Chronological age vs. Biological Age Is your body older or younger then your actual age?

Chronological age (or calendar age) is usually what comes to mind when we think of “how old we are.”  However our  biological age put very simply is how old your body “feels” or functions.

Have you ever thought about why 2 people at the same calendar age can look and most importantly act completely different?  One of this pair is off to the gym every morning, embraces a healthy diet, finds fulfillment out of their job and relationships and looks and acts 15 years younger. Whereas the other person of the same age has diabetes, frequents the doctor for different aches/pains/problems, none of their relationships work out and looks and acts older then the age on their license?

These trick on how to stay young is one that we should all be familiar with by now:  eat right and exercise. But have you ever realized that there is much more to it then that.

So what is the fountain of youth?
In order to have a lower biological age then chronological age lies in the way we interpret our world i.e. our reactions to situations

The human body is brilliant on so many levels. Yet it does not have the ability to differentiate between a situation that is actually occurring or if it is only occurring in your mind.  Why? This is because your body’s response is the same in both situations.

Think about getting into a dreaded conversation with a co-worker. What is your body’s response?  Increased heart, breathing, and sweating rate, anxiety and tightened muscles. Your body elicits that SAME response when actually having that conversation with your co-worker.

Your body’s physiological responses are primal protection mechanism i.e. “fight or flight.”  However when these reactions are consistent over a long period of time, throughout the workday and beyond, your body will start to break down.  Your immune system will become weaker, you will less able to fight off everyday problems. Most importantly your threshold for tolerance to another seemingly innocent annoyance with a co-worker/delivery person/lover will send you off your rocker.

My point here is that your reactions or thoughts about a situation dictates how your body will respond to it.

Think “I am going to be stressed out all day,“  and your body will produce those responses for you. Think and thy will receive.

If you get in an altercation in the morning you have 2 options.  Let it effect your mental and physical state all day by saying to and replaying it to others “Can you believe what he did?  I deserve the recognition for that account, how dare he” and so on and so on.  When you create inner resistance to the event, it will replay and effect you all day long.  Your body will be wrecked from stress and tire and fade more quickly then usual.

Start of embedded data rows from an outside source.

Lemma started_implements q hf w category :
  hf !! q = None -> implements q hf (mem_started q hf w category) (started w category).
Proof.
  intros Hq. split; [done..|]. exists {[q := BArray []]}. split_and!; [done|by apply map_disjoint_singleton_l_2|apply own_daemon_start].
Qed.

(** A run of the daemon on memory is a run on values. *)
Lemma mem_run_simulated q hf m m' s :
  rtc (mem_step q) m m' -> implements q hf m s -> exists s', rtc step s s' /\ implements q hf m' s'.
Proof.
  intros Hrun. revert s. induction Hrun as [|m1 m2 m3 Hstep _ IH]; intros s Hm; [by exists s|].
  destruct (mem_step_simulated _ _ _ _ _ Hm Hstep) as (s1 & Hs1 & Hm1). destruct (IH s1 Hm1) as (s2 & Hs2 & Hm2).
  exists s2. split; [by etrans|done].
Qed.

(** Whatever the input, the values make no heap fault. *)
Lemma dispatch_tame i s : well_formed (s_cache s) -> tame (dispatch i s) any.
Proof.
  intros Hc. destruct i; cbn [dispatch].
  - apply tame_any; [apply issue_event_tame|]. intros a. by apply tame_ret.
  - apply tame_any; [apply webcfg_event_tame|]. intros a. by apply tame_ret.
  - eapply tame_bind; [by apply rdmDownload_tame|]. intros a _. by apply tame_ret.
  - eapply tame_bind; [by apply rdmManager_tame|]. intros a _. by apply tame_ret.
  - apply tame_any; [apply pwrManager_tame|]. intros a. by apply tame_ret.
  - apply tame_any; [apply pwrManager_plugin_tame|]. intros a. by apply tame_ret.
  - apply tame_any; [apply set_handler_tame|]. intros a. by apply tame_ret.
  - apply tame_any; [apply get_handler_tame|]. intros a. by apply tame_ret.
  - destruct (s_blobs s); [by apply tame_ret|]. apply tame_any; [apply request_handler_tame|]. intros a. by apply tame_ret.
  - destruct (s_queue s); [by apply tame_ret|]. eapply tame_bind; [by apply handle_message_tame|]. intros a _. by apply tame_ret.
Qed.
End Simulation.

(** ** The properties *)

(** C3: the daemon on memory refines the daemon on values.  In every state it
    can reach, whatever events arrive in whatever order, the world and the
    category are those of a reachable state of Main, the memory of others is
    untouched, and the rest of the memory is exactly this: the doubly linked
    list of the pending packages of that state, each node with its strings; the
    queue, whose pointers are, in order, the messages that state holds, each with
    its strings; the requests in the web configuration framework with their
    documents; the statuses returned to it; and what the event thread leaves of
    each message it received.  More is left only when an allocation failed.
    (Callbacks and messages are handled one at a time.) *)
Theorem daemon_memory_refines `{OS} `{CJSONLaws} `{CJSONBuild} `{MsgPack} `{Iarm} `{Device}
    (names : forall t p, Forall (fun n => n <> []) (default [] (os_readdir t p))) q hf m :
  hf !! q = None -> mem_reachable q hf m -> exists s, reachable s /\ implements q hf m s.
Proof.
  intros Hq (w & category & Hs & Hrun).
  destruct (mem_run_simulated names _ _ _ _ _ Hrun (started_implements q hf w category Hq)) as (s & Hrun' & Hm).
  exists s. split; [by exists w, category|done].
Qed.

(** A run for the witnesses: an issue without a profile and a web configuration
    arrive and are handled, the request of the configuration is run, and the
    package of the issue is installed; the block 2 belongs to others. *)
Definition sample_inputs : list input :=
  [IssueEvent (Some #"Wifi.Stats"); WebcfgEvent (Some sample_text); MessageReceived; MessageReceived; RequestRun;
   PackageEvent #"RDMMgr" 0 (RdmEvent #"RDK-RRD-Wifi" #"/media/apps/RDK-RRD-Wifi" 5)].
Definition sample_others : memory := {[2%positive := BString #"other"]}.
Definition sample_machine : machine := mem_started 1%positive sample_others (World [] 0) #"all".
Definition sample_run : option machine :=
  @run_inputs sample_event_os sample_event_json sample_build sample_msgpack sample_iarm sample_device 1%positive sample_inputs
    sample_machine.

(** The messages of the run. *)
Definition run_sent (o : option machine) : list (option cstr) :=
  match o with Some m => buf_mdata <$> sent (w_trace (m_world m)) | None => [] end.

Lemma sample_run_sent :
  run_sent sample_run = [Some #"Wifi.Stats"; Some sample_text; Some #"Device.Info,System"; Some #"Wifi.Stats"].
Proof. vm_compute. reflexivity. Qed.

Lemma sample_run_reachable m : sample_run = Some m ->
  @mem_reachable sample_event_os sample_event_json sample_build sample_msgpack sample_iarm sample_device 1%positive sample_others m.
Proof. intros E. exists (World [] 0), #"all". split; [done|]. by eapply run_inputs_steps. Qed.

Lemma daemon_memory_refines_witness :
  exists m s, sample_run = Some m /\
    @reachable sample_event_os sample_event_json sample_build sample_msgpack sample_iarm sample_device s /\
    @implements sample_event_os sample_device 1%positive sample_others m s /\
    buf_mdata <$> (s_received s ++ s_queue s) =
      [Some #"Wifi.Stats"; Some sample_text; Some #"Device.Info,System"; Some #"Wifi.Stats"].
Proof.
  pose proof sample_run_sent as Hsent. destruct sample_run as [m|] eqn:E; [|discriminate Hsent].
  destruct (@daemon_memory_refines sample_event_os sample_event_json (Tree.tree_laws _) sample_build sample_msgpack sample_iarm
    sample_device (fun _ _ => list.Forall_nil_2 _) 1%positive sample_others m eq_refl (sample_run_reachable m E)) as (s & Hs & Hm).
  exists m, s. split; [reflexivity|]. split; [exact Hs|]. split; [exact Hm|].
  destruct (@reachable_invariant sample_event_os sample_event_json (Tree.tree_laws _) sample_build sample_msgpack sample_iarm
    sample_device (fun _ _ => list.Forall_nil_2 _) s Hs) as [_ Hq _].
  unfold history in Hq. rw -Hq -(impl_world _ _ _ _ Hm). exact Hsent.
Defined.
(* ===== verification/UnitTestsUpload.v ===== *)
(** * UnitTestsUpload: the unit tests of the upload and of the two properties
    (src/unittest/rrdUnitTestRunner.cpp)

    More tests as in UnitTests: of rrd_config.c, rrd_sysinfo.c, rrd_logproc.c,
    rrd_archive.c, rrd_upload.c and uploadRRDLogs.c, on the files that the fixture
    makes, and of the two properties of rrdInterface.c, on a system that reads
    what was written before.  An answer a test does not fix is that of
    [demo_os]. *)

From S2P Require Import Prelude Types OS CJson IssueType Archive Config SysInfo Load Upload Interface UnitTests.

Local Open Scope Z_scope.

#[local] Existing Instances test_device.

(** ** The files of the tests *)

Definition lines (l : list cstr) : cstr := l ≫= (fun s => s ++ [NEWLINE]).
Definition include_properties : cstr :=
  lines [ #"LOG_SERVER=logs.example.com"; #"HTTP_UPLOAD_LINK=http://logs.example.com/upload"; #"UPLOAD_PROTOCOL=HTTP";
          #"RDK_PATH=/lib/rdk"; #"LOG_PATH=/opt/logs"; #"BUILD_TYPE=dev"].
Definition dcm_properties : cstr :=
  lines [ #"LOG_SERVER=logs.example.com"; #"HTTP_UPLOAD_LINK=http://logs.example.com/upload"; #"UPLOAD_PROTOCOL=HTTP"].

Definition lookup_path {A} (l : list (cstr * A)) (p : cstr) : option A := snd <$> List.find (fun e => streq (fst e) p) l.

OR… You can take a breath, be still, and move on.  What happened, happened. It is what it is; perhaps you really did deserve the credit.  OK, but by accepting the present moment, by changing the way you think about it and moving forward will allow your mind and body (stress level) to be at rest.

Try this tomorrow, attempt to drop your personal inner resistance to negative situations that come your way. The situations will undoubtedly still occur, but the effect that they have on you will be minimal.   When I suggest this method to my clients the most common response I receive is that at the end of their day they are feeling less worn down, less emotionally drained.

Guess what people? Over time this acceptance and non inner-resistance has a positive effect on how your body looks and functions. A few obvious examples:  decreased wrinkles on the face (frown lines), better posture, lower blood pressure,  less likely to engage in excessive stress reducing (and not coincidentally) “age accelerating” behaviors like drugs/alcohol/over eating/abusive relationships…..

A few suggestions to take away

1. View negative occurrences as an opportunity. Use them to practice changing your reactions. Be more concerned with your inner response (breathing, fast heart rate, pain in the stomach.) Remember: stress is NOT the actual event itself. Stress is your RESPONSE to the event.

2. Alter your perception of time.  Live in the now, this is the only time there is.  Don’t impart the past or the future on the present moment.  If you are always thinking about tomorrow’s meeting or last weeks fight with your girlfriend you will never be able to concentrate on where you are right now…the present moment.

3. Be flexible. Don’t let the little things bother you. Accept the present moment for what it is and drop the resistance to it.

4. Practice quieting your brain.  Be still and just listen to your breathing; dont judge, think, or say anything. If you cannot do this when you are alone for at least a minute then you will have a very difficult time doing this when the guy is yelling at you in the grocery store, for example.